(** ** Lemmas *)

(** The calls of the state port that may change a record. *)
Inductive state_call :=
| CAccept (effect : AcceptedEffect)
| CInFlight (id : EffectId)
| CSucceeded (id : EffectId)
| CRetryable (id : EffectId) (attempt : Z) (next_at : Timestamp)
| CTerminal (id : EffectId) (reason : TerminalReason)
| CRecover (now : Timestamp).

Definition run_state_call `{SU : !ShowUuid} (c : state_call) sts : gmap EffectId EffectRecord :=
  match c with
  | CAccept effect => (accept effect sts).2
  | CInFlight id => (mark_in_flight id sts).2
  | CSucceeded id => (mark_succeeded id sts).2
  | CRetryable id attempt next_at => (mark_retryable id attempt next_at sts).2
  | CTerminal id reason => (mark_terminal id reason sts).2
  | CRecover now => (recover_in_flight now sts).2
  end.

Fixpoint run_state_calls `{SU : !ShowUuid} (cs : list state_call) sts : gmap EffectId EffectRecord :=
  match cs with [] => sts | c :: cs => run_state_calls cs (run_state_call c sts) end.

(** The delivery diagram. *)
Inductive delivery_edge : EffectState → EffectState → Prop :=
| edge_dispatch : delivery_edge Pending InFlight
| edge_redispatch : delivery_edge RetryableFailed InFlight
| edge_success : delivery_edge InFlight Succeeded
| edge_retry : delivery_edge InFlight RetryableFailed
| edge_terminal : delivery_edge InFlight TerminalFailed
| edge_terminal_retry : delivery_edge RetryableFailed TerminalFailed
| edge_recover : delivery_edge InFlight Pending.

(** One record across a call: same effect, same state or along one edge. *)
Definition record_step (r r' : EffectRecord) : Prop :=
  record_tenant r' = record_tenant r ∧ record_description r' = record_description r ∧
  (r' = r ∨ delivery_edge (record_state r) (record_state r')).

Lemma transition_step id from to update sts i r :
  (∀ s, s ∈ from → delivery_edge s to) →
  (∀ r, record_tenant (update r) = record_tenant r ∧
        record_description (update r) = record_description r ∧
        record_state (update r) = record_state r) →
  sts !! i = Some r → ∃ r', (transition id from to update sts).2 !! i = Some r' ∧ record_step r r'.
Proof.
  intros Hedge Hup Hi. unfold transition.
  assert (∃ r', sts !! i = Some r' ∧ record_step r r') as Hsame.
  { exists r. split; [done|]. by split_and!; [..|left]. }
  destruct (sts !! id) as [record|] eqn:Hid; [|done]. case_decide as Hd; [done|]. simpl.
  destruct (decide (i = id)) as [->|Hne]; [|by rewrite lookup_insert_ne].
  rewrite lookup_insert_eq. eexists. split; [done|]. assert (record = r) as -> by congruence.
  destruct (Hup (set_state to r)) as (H1 & H2 & H3). unfold record_step.
  rewrite H1, H2, H3. split_and!; [done..|]. right. apply Hedge.
  destruct (decide (record_state r ∈ from)); naive_solver.
Qed.

Ltac edges := intros ? Hin; repeat (apply elem_of_cons in Hin as [->|Hin]; [constructor|]);
  by apply elem_of_nil in Hin.

Lemma run_state_call_step `{SU : !ShowUuid} c sts i r :
  sts !! i = Some r → ∃ r', run_state_call c sts !! i = Some r' ∧ record_step r r'.
Proof.
  intros Hi. destruct c; simpl.
  - unfold accept. assert (∃ r', sts !! i = Some r' ∧ record_step r r') as Hsame.
    { exists r. split; [done|]. by split_and!; [..|left]. }
    destruct (sts !! accepted_id effect) eqn:He; [done|]. simpl.
    rewrite lookup_insert_ne; [done|naive_solver].
  - apply transition_step; [edges|done|done].
  - apply transition_step; [edges|done|done].
  - apply transition_step; [edges|done|done].
  - apply transition_step; [edges|done|done].
  - rewrite lookup_fmap, Hi. simpl. eexists. split; [done|]. unfold recover_record.
    case_decide as Hs; unfold record_step; simpl; split_and!; try done; [|by left].
    right. rewrite Hs. constructor.
Qed.

Lemma run_state_calls_step `{SU : !ShowUuid} cs sts i r :
  sts !! i = Some r →
  ∃ r', run_state_calls cs sts !! i = Some r' ∧
    record_tenant r' = record_tenant r ∧ record_description r' = record_description r ∧
    rtc delivery_edge (record_state r) (record_state r') ∧
    (record_state r = Succeeded ∨ record_state r = TerminalFailed → r' = r).
Proof.
  revert sts r. induction cs as [|c cs IH]; intros sts r Hi; simpl.
  { exists r. split_and!; [done..|apply rtc_refl|done]. }
  destruct (run_state_call_step c sts i r Hi) as (r1 & H1 & Ht & Hd & Hs).
  destruct (IH _ _ H1) as (r2 & H2 & Ht2 & Hd2 & Hs2 & Hf2). exists r2.
  rewrite Ht2, Hd2. split_and!; [done..| |].
  - destruct Hs as [->|He]; [done|]. by eapply rtc_l.
  - intros Hfinal. destruct Hs as [->|He]; [by apply Hf2|].
    destruct Hfinal as [Hf|Hf]; rewrite Hf in He; inversion He.
Qed.

(** ** Properties *)

(** Delivery follows its diagram: over any sequence of store calls, successful or
    not, an accepted effect is never forgotten, never changes tenant or
    description, moves only along the edges of the delivery diagram, and once
    succeeded or terminally failed its record never changes again. *)
Lemma delivery_follows_diagram `{SU : !ShowUuid} cs sts id r :
  sts !! id = Some r →
  ∃ r', run_state_calls cs sts !! id = Some r' ∧
    record_tenant r' = record_tenant r ∧ record_description r' = record_description r ∧
    rtc delivery_edge (record_state r) (record_state r') ∧
    (record_state r = Succeeded ∨ record_state r = TerminalFailed → r' = r).
Proof. apply run_state_calls_step. Qed.
(* ===== verification/RetryPolicy.v ===== *)
(** * Retry policy and executor registry

    Bounded exponential backoff with full jitter (crates/runtime,
    effects/policy.rs), the scheduling arithmetic of the runner (runner.rs) and the
    one-owner executor registry (effects/registry.rs).  Durations are in
    nanoseconds; an attempt counter is a [u32]. *)

From S2P Require Import Prelude.

(** [Duration::MAX] *)
Definition DURATION_MAX : Z := u64_max * 10 ^ 9 + 999999999.

Definition DEFAULT_MAX_ATTEMPTS : Z := 3.
Definition DEFAULT_BASE_BACKOFF : Z := 100 * 10 ^ 6.
Definition DEFAULT_MAX_BACKOFF : Z := 10 * 10 ^ 9.

Record RetryPolicy := mk_policy {
  max_attempts : Z;
  base_backoff : Z;
  max_backoff : Z;
}.

Definition RetryPolicy_default : RetryPolicy :=
  mk_policy DEFAULT_MAX_ATTEMPTS DEFAULT_BASE_BACKOFF DEFAULT_MAX_BACKOFF.
Definition RetryPolicy_none : RetryPolicy := mk_policy 0 0 0.

Definition allows_retry (self : RetryPolicy) (attempt : Z) : bool :=
  bool_decide (attempt < max_attempts self)%Z.

(** [Duration::saturating_mul] *)
Definition saturating_mul (d n : Z) : Z := Z.min (d * n) DURATION_MAX.

(** The cap the jitter is drawn under. *)
Definition backoff_cap (self : RetryPolicy) (attempt : Z) : Z :=
  let shift := Z.min (Z.max (attempt - 1) 0) 30 in
  let multiplier := Z.shiftl 1 shift in
  Z.min (saturating_mul (base_backoff self) multiplier) (max_backoff self).

Section jitter.
(** [mul_f64 d n] is [d.mul_f64(n as f64 / u64::MAX as f64)]: floating-point
    arithmetic of the standard library.  [n] is the number drawn. *)
Context (mul_f64 : Z → Z → Z).

Definition full_jitter (capped : Z) (numerator : Z) : Z :=
  if decide (capped = 0)%Z then 0%Z else mul_f64 capped numerator.

Definition backoff (self : RetryPolicy) (attempt : Z) (numerator : Z) : Z :=
  if decide (base_backoff self = 0)%Z then 0%Z
  else full_jitter (backoff_cap self attempt) numerator.
End jitter.

Record RetryPolicies := mk_policies {
  default_retry : RetryPolicy;
  retry_overrides : gmap string RetryPolicy;
}.

Definition RetryPolicies_new (default_retry : RetryPolicy) : RetryPolicies :=
  mk_policies default_retry ∅.
Definition with_override (self : RetryPolicies) (effect_type : string) (policy : RetryPolicy) :
    RetryPolicies :=
  mk_policies (default_retry self) (<[effect_type := policy]> (retry_overrides self)).
Definition policy_for (self : RetryPolicies) (effect_type : string) : RetryPolicy :=
  default (default_retry self) (retry_overrides self !! effect_type).

Inductive RunnerMode := Deferred | Inline.
Record DeliveryConfig := mk_delivery_config {
  queue_capacity : Z;
  config_retry : RetryPolicy;
  runner_mode : RunnerMode;
}.
Definition DEFAULT_QUEUE_CAPACITY : Z := 256.
Definition DeliveryConfig_default : DeliveryConfig :=
  mk_delivery_config DEFAULT_QUEUE_CAPACITY RetryPolicy_default Deferred.
Definition DeliveryConfig_immediate : DeliveryConfig :=
  mk_delivery_config 1 RetryPolicy_none Inline.

(** ** Scheduling

    [chrono::Duration::from_std] refuses durations beyond [i64::MAX] milliseconds. *)
Definition saturated_backoff_fallback : Z := 365 * 100 * 24 * 3600 * 10 ^ 9.
Definition chrono_from_std (duration : Z) : option Z :=
  if decide (duration ≤ i64_max * 10 ^ 6)%Z then Some duration else None.
Definition timestamp_after (now duration : Z) : Z :=
  now + default saturated_backoff_fallback (chrono_from_std duration).

(** ** The executor registry

    [X] is the executor handle. *)
Inductive DuplicateEffectType := AlreadyRegistered (effect_type : string).

Definition registry_is_empty {X} (self : gmap string X) : bool := bool_decide (self = ∅).
Definition register {X} (effect_type : string) (executor : X) (self : gmap string X) :
    result DuplicateEffectType unit * gmap string X :=
  match self !! effect_type with
  | Some _ => (Err (AlreadyRegistered effect_type), self)
  | None => (Ok (), <[effect_type := executor]> self)
  end.
Definition registry_get {X} (effect_type : string) (self : gmap string X) : option X :=
  self !! effect_type.

(** ** Properties *)

(** A policy as its fields' types allow. *)
Definition policy_wf (p : RetryPolicy) : Prop :=
  (0 ≤ max_attempts p ≤ u32_max)%Z ∧ (0 ≤ base_backoff p ≤ DURATION_MAX)%Z ∧
  (0 ≤ max_backoff p ≤ DURATION_MAX)%Z.

Lemma shift_bounds a : (1 ≤ Z.shiftl 1 (Z.min (Z.max (a - 1) 0) 30) ≤ 2 ^ 30)%Z.
Proof.
  rewrite Z.shiftl_1_l. split.
  - pose proof (Z.pow_pos_nonneg 2 (Z.min (Z.max (a - 1) 0) 30)). lia.
  - apply Z.pow_le_mono_r; lia.
Qed.

Lemma backoff_cap_bounds p a :
  policy_wf p → (0 ≤ backoff_cap p a ≤ max_backoff p)%Z.
Proof.
  intros (_ & Hb & Hm). unfold backoff_cap, saturating_mul. pose proof (shift_bounds a).
  unfold DURATION_MAX, u64_max in *. split; [|lia].
  apply Z.min_glb; [apply Z.min_glb; [apply Z.mul_nonneg_nonneg; lia|lia]|lia].
Qed.

Lemma backoff_cap_mono p a b :
  policy_wf p → (a ≤ b)%Z → (backoff_cap p a ≤ backoff_cap p b)%Z.
Proof.
  intros (_ & Hb & _) Hab. unfold backoff_cap, saturating_mul.
  apply Z.min_le_compat_r, Z.min_le_compat_r, Z.mul_le_mono_nonneg_l; [lia|].
  rewrite !Z.shiftl_1_l. apply Z.pow_le_mono_r; lia.
Qed.

(** Backoff is bounded: as long as scaling by a fraction does not enlarge a
    duration, every drawn backoff lies between zero and the policy's maximum,
    whatever the attempt and the draw, the range it is drawn from never shrinks
    with the attempt number, and a scheduled instant never lies in the past and
    for a backoff too long to represent lies a century ahead, never now. *)
Lemma backoff_is_bounded mul_f64 p a n now :
  (∀ d n, (0 ≤ d)%Z → (0 ≤ n ≤ u64_max)%Z → (0 ≤ mul_f64 d n ≤ d)%Z) →
  policy_wf p → (0 ≤ n ≤ u64_max)%Z →
  (0 ≤ backoff mul_f64 p a n ≤ max_backoff p)%Z ∧
  (∀ b, (a ≤ b)%Z → (backoff_cap p a ≤ backoff_cap p b)%Z) ∧
  (now ≤ timestamp_after now (backoff mul_f64 p a n))%Z ∧
  (∀ d, (i64_max * 10 ^ 6 < d)%Z → (now + 100 * 365 * 86400 * 10 ^ 9 ≤ timestamp_after now d)%Z).
Proof.
  intros Hmul Hwf Hn. pose proof (backoff_cap_bounds p a Hwf) as Hcap.
  assert ((0 ≤ backoff mul_f64 p a n ≤ max_backoff p)%Z) as Hb.
  { unfold backoff, full_jitter. destruct Hwf as (_ & _ & ?). repeat case_decide; try lia.
    specialize (Hmul (backoff_cap p a) n). lia. }
  split_and!; [lia|lia| | |].
  - intros b. by apply backoff_cap_mono.
  - unfold timestamp_after, chrono_from_std. case_decide; simpl;
      unfold saturated_backoff_fallback; lia.
  - intros d Hd. unfold timestamp_after, chrono_from_std.
    rewrite decide_False by lia. simpl. unfold saturated_backoff_fallback. lia.
Qed.

Lemma backoff_is_bounded_witness :
  (0 ≤ backoff (λ d n, d * n / u64_max) RetryPolicy_default 4 u64_max
     ≤ DEFAULT_MAX_BACKOFF)%Z.
Proof.
  refine (proj1 (backoff_is_bounded (λ d n, d * n / u64_max)%Z RetryPolicy_default 4 u64_max 0
    _ _ _)).
  - intros d n Hd Hn. split; [apply Z.div_pos; unfold u64_max in *; nia|].
    apply Z.div_le_upper_bound; unfold u64_max in *; nia.
  - unfold policy_wf, RetryPolicy_default, DEFAULT_MAX_ATTEMPTS, DEFAULT_BASE_BACKOFF,
      DEFAULT_MAX_BACKOFF, u32_max, DURATION_MAX, u64_max. simpl. lia.
  - unfold u64_max. lia.
Defined.

(** An effect type has one owner: registering an owned type is refused and leaves
    the registry as it was, a fresh registration is what is looked up from then
    on, whatever is attempted later, and no other type's owner changes. *)
Lemma registry_is_first_wins {X} ty (x : X) self r self' :
  register ty x self = (r, self') →
  match r with
  | Err (AlreadyRegistered ty') => ty' = ty ∧ is_Some (registry_get ty self) ∧ self' = self
  | Ok _ =>
      registry_get ty self = None ∧ registry_get ty self' = Some x ∧
      registry_is_empty self' = false ∧
      (∀ ty', ty' ≠ ty → registry_get ty' self' = registry_get ty' self) ∧
      ∀ y, register ty y self' = (Err (AlreadyRegistered ty), self')
  end.
Proof.
  unfold register, registry_get. destruct (self !! ty) as [o|] eqn:Hs; intros [= <- <-].
  - by split_and!; [|eexists|].
  - split_and!; [done|by rewrite lookup_insert_eq| | |].
    + apply bool_decide_eq_false_2. apply insert_non_empty.
    + intros ty' Hne. by rewrite lookup_insert_ne.
    + intros y. by rewrite lookup_insert_eq.
Qed.

Lemma registry_is_first_wins_witness :
  registry_get "email" (<["email" := 1]> (∅ : gmap string nat)) = Some 1.
Proof. apply (registry_is_first_wins "email" 1 ∅ (Ok ())). reflexivity. Defined.
Definition accept_one (effect : AcceptedEffect) (index : nat) : prog accepted :=
  let! stored := accept_into_store effect index in
  match stored with
  | Err e => Ret (Err e)
  | Ok _ =>
      match runner_mode with
      | Deferred => send_to_queue effect index
      | Inline =>
          exec QLock;;
          let! sent := send_to_queue effect index in
          match sent with
          | Err e => Ret (Err e)
          | Ok _ => let! dispatched := exec QRecv in exec (QDrain dispatched);; Ret (Ok ())
          end
      end
  end.

(** [for (index, description) in effects.into_iter().enumerate()] *)
Fixpoint accept_batch (tenant : TenantId) (effects : list ExternalEffectDescription)
    (index : nat) : prog accepted :=
  match effects with
  | [] => Ret (Ok ())
  | description :: effects =>
      let! id := exec QMint in
      let! r := accept_one (mk_accepted id tenant 0 description) index in
      match r with
      | Err e => Ret (Err e)
      | Ok _ => accept_batch tenant effects (S index)
      end
  end.

Definition acceptor_accept (tenant : TenantId) (effects : list ExternalEffectDescription) :
    prog accepted :=
  let! entered := exec QEnter in
  match entered with
  | Err _ =>
      Ret (Err (Permanent SHUTDOWN_REJECTED_MSG 0
        (match effects with
         | d :: _ => description_idempotency_key d
         | [] => mk_id "shutdown-rejected-empty-batch"
         end)))
  | Ok _ =>
      let! r := accept_batch tenant effects 0 in
      exec QLeave;; Ret r
  end.
End acceptor.

(** ** What an acceptance learns *)
Record intake := mk_intake {
  g_open : bool;                      (* the guard is held *)
  g_stored : list AcceptedEffect;     (* confirmed by the store *)
  g_sent : list AcceptedEffect;       (* on the queue *)
}.
Definition intake0 : intake := mk_intake false [] [].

◇ ◇ ◇

#### [Problem to work on]
The line above containing "[] => Ret (Ok ())", the line containing "effects (S index)", and every line between them are to be transcribed exactly; no other line is wanted.

#### [Solution for this exercise]
  | [] => Ret (Ok ())
  | description :: effects =>
      let! id := exec QMint in
      let! r := accept_one (mk_accepted id tenant 0 description) index in
      match r with
      | Err e => Ret (Err e)
      | Ok _ => accept_batch tenant effects (S index)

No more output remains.